The Girl with a Stylus (Sappho) is a favourite fresco of most visitors to the museum. It is thought that it is not a portrait of a real girl but a stylised image. It was made toward the end of the 1st C AD. She is thinking as she is about to write on a wax tablet
This status symbol fresco was found in a house in Pompeii that is believed to have belonged to the baker Terentius Proculus and his brother Terentius Neo, a magistrate. The portrait is of the wealthy and educated magistrate and his wife. He is dressed in a toga and displays a papyrus scroll with a red seal. His wife is wearing a tunic and mantle and has a hairstyle that was popular in the middle of the first century. Pressed to her chin is a stylus which she would use to make notes on the wax-coated double-leaved wooden tablet which she is holding in her left hand. He had this fresco positioned in his atrium so that all visitors would see it.

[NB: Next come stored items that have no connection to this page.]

(** The loop over the columns: a column enters the row when its value kind
    at the row is [Present], with its value there. *)
Lemma table_row_lookup table columns iRow row col :
  table_row table columns iRow row !! col
  = if decide (col ∈ columns
               /\ valueKind (table_column table col) (Z.of_nat iRow) = Present)
    then Some (value (table_column table col) (Z.of_nat iRow))
    else row !! col.
Proof.
  revert row. induction columns as [|c columns IH]; intros row.
  { rewrite decide_False; [done|]. intros [?%elem_of_nil _]. done. }
  cbn [table_row]. rewrite IH.
  destruct (decide (col ∈ columns /\ _)) as [[Hin Hkind]|Hnot].
  - rewrite decide_True; [done|]. split; [by right|done].
  - destruct (decide (col = c)) as [->|Hne].
    + destruct (decide (valueKind (table_column table c) (Z.of_nat iRow)
                        = Present)) as [Hkind|Hkind].
      * rewrite decide_True by (split; [by left|done]).
        by rewrite lookup_insert_eq.
      * rewrite decide_False; [done|]. by intros [_ ?].
    + destruct (decide (col ∈ c :: columns /\ _)) as [[Hin Hkind]|_].
      { apply elem_of_cons in Hin as [? | ?]; [done|]. by destruct Hnot. }
      case_decide; [by rewrite lookup_insert_ne|done].
Qed.

Section RowsFromCif.

Context {ColumnSchema : Type}.
Variable FieldsForSchemas : AnnotationSchema -> list string.
Variable CIFAnnotationSchema : gmap string ColumnSchema.
Variable toTable : gmap string ColumnSchema -> CifCategory -> Table.

(** C8.  [getRowsFromTable] returns one row per table row, and a column of
  the table is a key of row i if and only if its value kind at row i is
  [Present]; the key then holds the column's value at row i.  A field
  marked [.] or [?] is thus absent from the row, with no default in its
  place.  [getRowsFromCif] returns these rows for the table [toTable]
  makes of the category, under the columns of [CIFAnnotationSchema] that
  the schema's field list names. *)
Theorem getRowsFromTable_omits_absent_fields :
(forall table,
   List.length (getRowsFromTable table) = _rowCount table
   /\ forall iRow, iRow < _rowCount table ->
        exists row,
          getRowsFromTable table !! iRow = Some row
          /\ forall col,
               (is_Some (row !! col) <->
                  col ∈ _columns table
                  /\ valueKind (table_column table col) (Z.of_nat iRow)
                     = Present)
               /\ (forall v, row !! col = Some v ->
                     v = value (table_column table col) (Z.of_nat iRow)))
/\ (forall data schema,
      exists cifSchema,
        getRowsFromCif FieldsForSchemas CIFAnnotationSchema toTable data schema
        = Ok (getRowsFromTable (toTable cifSchema data))
        /\ forall k, cifSchema !! k
             = if decide (k ∈ FieldsForSchemas schema)
               then CIFAnnotationSchema !! k
               else None).
Proof.
split.
- intros table. unfold getRowsFromTable.
  split; [by rewrite length_map, length_seq|].
  intros iRow Hlt. eexists. split.
  { rewrite list_lookup_fmap, lookup_seq_lt by done. done. }
  intros col. simpl. rewrite table_row_lookup, lookup_empty.
  case_decide as Hcol.
  + split; [split; [done|by eauto]|]. by intros v [= <-].
  + split; [|done]. split; [by intros [? ?]|done].
- intros data schema. unfold getRowsFromCif, pickObjectKeys.
  destruct (pickObjectKeys_loop_lookup
              (fun key => Ok (CIFAnnotationSchema !! key))
              (fun key => CIFAnnotationSchema !! key)
              (FieldsForSchemas schema) ∅) as (cifSchema & -> & Hlookup);
    [done|].
  exists cifSchema. split; [done|]. intros k. rewrite Hlookup, lookup_empty.
  case_decide; [|done]. by destruct (CIFAnnotationSchema !! k).
Qed.

End RowsFromCif.

(** ** Rows and the Range Matcher *)

(** A row object that has none of the keys asked for gives the empty row. *)
Lemma pickObjectKeys_none members keys :
  (forall k, k ∈ keys -> assoc k members = None) ->
  pickObjectKeys (js_get (JObj members)) keys = Ok ∅.
Proof.
  intros Hnone. unfold pickObjectKeys.
  destruct (pickObjectKeys_loop_lookup (js_get (JObj members))
              (fun k => assoc k members) keys ∅) as (picked & -> & Hlookup).
  { intros key _. apply js_get_member. }
  f_equal. apply map_eq. intros k. rewrite Hlookup, lookup_empty.
  case_decide as Hin; [|done]. by rewrite (Hnone k Hin).
Qed.

Lemma covers_cons r rs j :
  covers (r :: rs) j
  = ((r.1 <=? Z.of_nat j)%Z && (Z.of_nat j <? r.2)%Z) || covers rs j.
Proof. done. Qed.

(** Closes a case of [covers_runs] once the comparisons are decided. *)
Local Ltac run_case j k :=
  cbn -[Nat.leb Nat.ltb Nat.sub lookup]; try lia; try done;
  first [ by replace (j - k) with 0 by lia
        | by replace (j - k) with (S (j - S k)) by lia ].

(** The ranges of [runs] cover the atoms flagged from [k] on, and those of
    the run in progress. *)
Lemma covers_runs flags (k : nat) (start : option nat) j :
  (forall s, start = Some s -> (s <= k)%nat) ->
  covers (runs flags (Z.of_nat k) (Z.of_nat <$> start)) j
  = match start with
    | Some s => (s <=? j)%nat && (j <? k)%nat
    | None => false
    end
    || (k <=? j)%nat && default false (flags !! (j - k)).
Proof.
  revert k start. induction flags as [|flag flags IH]; intros k start Hstart.
  - destruct start as [s|]; simpl; rewrite andb_false_r, ?orb_false_r;
      [|done].
    destruct (Nat.leb_spec s j), (Nat.ltb_spec j k),
      (Z.leb_spec (Z.of_nat s) (Z.of_nat j)),
      (Z.ltb_spec (Z.of_nat j) (Z.of_nat k)); simpl; try done; lia.
  - assert (Hnext : (Z.of_nat k + 1)%Z = Z.of_nat (S k)) by lia.
    destruct flag; cbn [runs]; rewrite Hnext.
    + replace (Some (default (Z.of_nat k) (Z.of_nat <$> start)))
        with (Z.of_nat <$> Some (default k start))
        by (by destruct start).
      rewrite IH.
      2:{ intros s [= <-]. destruct start as [s'|]; simpl; [|lia].
          specialize (Hstart s' eq_refl). lia. }
      destruct start as [s|]; cbn -[Nat.leb Nat.ltb Nat.sub lookup].
      * specialize (Hstart s eq_refl).
        destruct (Nat.leb_spec s j), (Nat.ltb_spec j (S k)),
          (Nat.ltb_spec j k), (Nat.leb_spec k j), (Nat.leb_spec (S k) j);
          run_case j k.
      * destruct (Nat.leb_spec k j), (Nat.ltb_spec j (S k)),
          (Nat.leb_spec (S k) j); run_case j k.
    + destruct start as [s|]; cbn [fmap option_fmap option_map].
      * specialize (Hstart s eq_refl).
        rewrite covers_cons. cbn [fst snd].
        change (@None Z) with (Z.of_nat <$> @None nat).
        rewrite IH by done.
        destruct (Nat.leb_spec s j), (Nat.ltb_spec j k),
          (Z.leb_spec (Z.of_nat s) (Z.of_nat j)),
          (Z.ltb_spec (Z.of_nat j) (Z.of_nat k)),
          (Nat.leb_spec k j), (Nat.leb_spec (S k) j); run_case j k.
      * change (@None Z) with (Z.of_nat <$> @None nat).
        rewrite IH by done.
        destruct (Nat.leb_spec k j), (Nat.leb_spec (S k) j); run_case j k.
Qed.
(** * A shallow embedding of [skopt/parameter.py]

    The search-space module of scikit-optimize: the transformers
    ([Identity], [Log], [Log10], [CategoricalEncoder]), the distributions
    ([Real], [Integer], [Categorical]), the grid normalizer [check_grid] and
    the sampler [sample_points].

    Python objects that the code mutates or copies (lists and tuples) live in
    an explicit heap, so that aliasing and mutation are visible; numbers are
    [Z] (for [numbers.Integral]) or [Q] (for floats); the random number
    generators of numpy are streams of raw 53-bit draws indexed by a seed and
    a position.

    The libraries are those the module was written against: numpy >= 1.17 on
    a 64-bit platform, and a scipy 1.x whose [randint] checks only
    [low < high] of its bounds and whose [rv_discrete(values=...)] checks the
    shape and the sum of its weights; [sp_version < (0, 16)] is kept as a
    parameter of [sample_points]. Double rounding and the variates a caller
    passes as [prior] are parameters of the model ([oracle]). *)

From Stdlib Require Import ZArith QArith Qabs String List Lia.
From Stdlib Require Import Reals Lra.
From Stdlib Require Import Sorted.
From Stdlib Require OrderedTypeEx.
Import ListNotations.

Set Warnings "-register-all".

Open Scope Z_scope.

(** ** Python values *)

(** Exceptions raised by the module (and by the libraries it calls). *)
Inductive exc :=
| TypeError
| IndexError
| NameError
| RuntimeError
| ValueError
| AttributeError
| ZeroDivisionError.

(** Transformer objects held by a distribution. *)
Inductive transformer :=
| TIdentity                     (* Identity() *)
| TLog                          (* Log() *)
| TLog10                        (* Log10() *)
| TLabelEncoder                 (* sklearn LabelEncoder, fitted on the categories *)
| TUser (id : nat).             (* a caller supplied TransformerMixin instance *)

(** Frozen scipy random variates held in [self._rvs]. *)
Inductive frozen :=
| RVUniform (loc scale : Q)      (* uniform(loc, scale) *)
| RVRandint (low high : Q)       (* randint(low, high), the bounds as passed *)
| RVDiscrete (pk : list Q)       (* rv_discrete(values=(range(len pk), pk)) *)
| RVUser (id : nat).             (* a caller supplied rv_frozen instance *)

(** Python values.  [VRef l] is a list or tuple object stored at location
    [l] of the heap; [VArray] is a numpy array (never mutated here);
    [VOther] is any other object that is neither a number, a string, a
    sequence nor a [Distribution] ([None], a plain object, ...). *)
Inductive pyval :=
| VInt (z : Z)                   (* numbers.Integral *)
| VFloat (q : Q)                 (* numbers.Real, not Integral *)
| VStr (s : string)
| VRef (l : nat)
| VArray (xs : list pyval)
| VDist (d : dist)
| VOther (id : nat)
with dist :=
| DReal (low high : pyval) (tr : transformer) (rv : frozen)
| DInteger (low high : pyval) (tr : transformer) (rv : frozen)
| DCategorical (categories : list pyval) (tr : transformer) (rv : frozen).
(** X1.  On an allocated surface one undo followed by one redo, and one redo
    followed by one undo, return and bring back the pixels of the paint
    canvas and both history stacks. *)
Theorem undo_and_redo_are_inverse w h c st :
  Ready w h c st ->
  (undoStack st <> [] ->
   let st' := run redo (run undo st) in
   fst (undo st) = Normal tt /\ fst (redo (run undo st)) = Normal tt /\
   pixelsOf c st' = pixelsOf c st /\
   undoStack st' = undoStack st /\ redoStack st' = redoStack st) /\
  (redoStack st <> [] ->
   let st' := run undo (run redo st) in
   fst (redo st) = Normal tt /\ fst (undo (run redo st)) = Normal tt /\
   pixelsOf c st' = pixelsOf c st /\
   undoStack st' = undoStack st /\ redoStack st' = redoStack st).
Proof.
  intros HR. split.
  - intros Hne st'.
    destruct (list_snoc_inv _ Hne) as (U & s & E).
    destruct (undo_ready w h c st U s HR E) as (U1 & U2 & U3 & U4 & U5 & _).
    destruct (redo_ready w h c (run undo st) (redoStack st) _ U2 U5)
      as (R1 & R2 & R3 & R4 & R5 & _).
    fold st' in R2, R3, R4, R5.
    split; [assumption|]. split; [assumption|].
    split; [rewrite R3; reflexivity|]. split; [|assumption].
    rewrite R5, U4, U3, E.
    pose proof (ready_undo _ _ _ _ HR) as F. rewrite E in F.
    apply Forall_app in F as [_ F]. inversion F as [|? ? Fs _]; subst.
    rewrite (fits_eta w h s Fs). reflexivity.
  - intros Hne st'.
    destruct (list_snoc_inv _ Hne) as (R & s & E).
    destruct (redo_ready w h c st R s HR E) as (R1 & R2 & R3 & R4 & R5 & _).
    destruct (undo_ready w h c (run redo st) (undoStack st) _ R2 R5)
      as (U1 & U2 & U3 & U4 & U5 & _).
    fold st' in U2, U3, U4, U5.
    split; [assumption|]. split; [assumption|].
    split; [rewrite U3; reflexivity|]. split; [assumption|].
    rewrite U5, R4, R3, E.
    pose proof (ready_redo _ _ _ _ HR) as F. rewrite E in F.
    apply Forall_app in F as [_ F]. inversion F as [|? ? Fs _]; subst.
    rewrite (fits_eta w h s Fs). reflexivity.
Qed.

Flora as Primavera | Medea |
Leda and the Swan | Diana the Hunter |
These four frescoes come from the seaside Villa Arianna at Stabiae and were recovered from the ash when the villa was excavated.
Mosaics
Numerous mosaics were removed from villas and it has to be said that their long term preservation is more secure in the museum than in their original site.
Gabinetto Segreto
Also in the museum is the (in)famous Gabinetto Segreto (Secret Museum) which contains some of the most explicit finds from Pompeii. This contains those exhibits deemed obscene and unsuitable for the general public to see and therefore in 1819 they were locked away in a Secret Museum for the public good. The Gabinetto was then only accessible to "people of mature age and respected morals", which in practice meant only educated males. The doorway was bricked up in 1849. Re-opened, closed, re-opened again and then closed again for nearly a hundred years, the secret room was finally re-opened in 2000. Most of the exhibits are too explicit for a public blog
but here is an example of a fresco in the room
and also an example of graffiti taken from Pompeii. Some of the exhibits are truly astonishing.